Exercise aim: Please show every line from the entries that carries the word "event".

Dataset entries
====
(** * Kolibri device management: state getters and constant catalogs

    A shallow embedding of

    - [device_management/state/getters.js]: the five accessors
      [wizardState], [selectedNodes], [availableChannels],
      [driveChannelList] and [installedChannelList];
    - the constants module: [PageNames], [ContentWizardPages],
      [TaskTypes], [TaskStatuses], [TransferTypes].

    The getters are JavaScript functions over an externally owned state
    tree.  JavaScript objects and arrays are references into a heap, a
    property read on [undefined] or [null] throws a [TypeError], and the
    array literal [[]] allocates.  The embedding keeps all three: values
    are primitives or locations, the heap is a finite map from locations
    to objects and arrays, and the accessors run in a state-and-error
    monad over the heap. *)

From Corelib Require Import PrimFloat.
From stdpp Require Import base option list gmap strings.

Local Open Scope string_scope.

(** ** JavaScript values and the heap *)

Definition loc := positive.

(** A value is a primitive or a reference to a heap-allocated object or
    array.  Numbers are IEEE 754 doubles. *)
Inductive value : Type :=
  | VUndefined
  | VNull
  | VBool (b : bool)
  | VNumber (x : PrimFloat.float)
  | VString (s : string)
  | VRef (l : loc).
Arguments VRef l%_positive.

(** Heap cells: a plain object with its own data properties, or an array
    with its elements in index order. *)
Inductive hobj : Type :=
  | HObject (props : gmap string value)
  | HArray (elems : list value).

Abbreviation heap := (gmap loc hobj).
Example schema_accepts_url_request :
  Sample.schema (Sample.url_request (VList ["light.a"]))
  = Ok (Sample.url_request (VList ["light.a"])).
Proof. by vm_compute. Qed.

Example schema_rejects_both :
  Sample.schema Sample.both_references
  = Raise (Invalid "two or more values in the same group of exclusion").
Proof. by vm_compute. Qed.

Example schema_rejects_neither :
  Sample.schema Sample.no_reference
  = Raise (Invalid "must contain at least one of the keys").
Proof. by vm_compute. Qed.

Example rejected_call_performs_nothing :
  call_service
    (async_setup_services Sample.light_fields Sample.entity_fields Ok Ok
       Sample.thief)
    Sample.open_hass DOMAIN SERVICE_TURN_ON Sample.both_references
  = ([], Raise (Invalid "two or more values in the same group of exclusion")).
Proof. by vm_compute. Qed.

(** An empty palette ends the run like [None] does. *)
Example empty_palette_no_dispatch :
  outcome (async_handle_service Sample.empty_thief Sample.two_lights_call)
  = Ok () ∧
  turn_on_calls (trace (handle_service_in Sample.empty_thief
                          (globals_with_hass Sample.open_hass)
                          Sample.two_lights_call)) = [].
Proof. by vm_compute. Qed.

(** With [hass] bound, a string entity id gets the first color of the
    palette asked for its length, and nothing else is called. *)
Example string_entity_one_call :
  turn_on_calls (trace (handle_service_in Sample.thief
                          (globals_with_hass Sample.open_hass)
                          Sample.string_entity_call))
  = [Sample.passed_on (VStr "light.a") (10, 20, 30)%Z].
Proof. by vm_compute. Qed.

(** * Further properties of [services.py] *)

(** ** Facts that hold of every event of a run *)

Section Always.
Context (Q : event → Prop).

Lemma always_ret {A} (a : A) : always Q (mret a).
Proof. constructor. Qed.

Lemma always_raise {A} (e : exn) : always Q (raise e : M A).
Proof. constructor. Qed.

Lemma always_lift {A} (r : result A) : always Q (lift r).
Proof. constructor. Qed.

Lemma always_emit (e : event) : Q e → always Q (emit e).
Proof. intros H. by repeat constructor. Qed.

(** The continuation only matters at the value the first part returns. *)
Lemma always_bind {A B} (m : M A) (f : A → M B) :
  always Q m → (∀ a, outcome m = Ok a → always Q (f a)) →
  always Q (m ≫= f).
Proof.
  unfold always. intros Hm Hf. rewrite trace_bind.
  apply Forall_app. split; [done|].
  destruct (outcome m) as [a|e]; [by apply Hf | constructor].
Qed.

Lemma always_try_except {A} (m : M A) catches (h : exn → M A) :
  always Q m → (∀ e, outcome m = Raise e → always Q (h e)) →
  always Q (try_except m catches h).
Proof.
  unfold always. intros Hm Hh. rewrite trace_try_except.
  apply Forall_app. split; [done|].
  destruct (outcome m) as [a|e]; [constructor|].
  destruct (catches e); [by apply Hh | constructor].
Qed.
End Always.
====
Solution for this task:
(** ** Facts that hold of every event of a run *)
Context (Q : event → Prop).
Lemma always_emit (e : event) : Q e → always Q (emit e).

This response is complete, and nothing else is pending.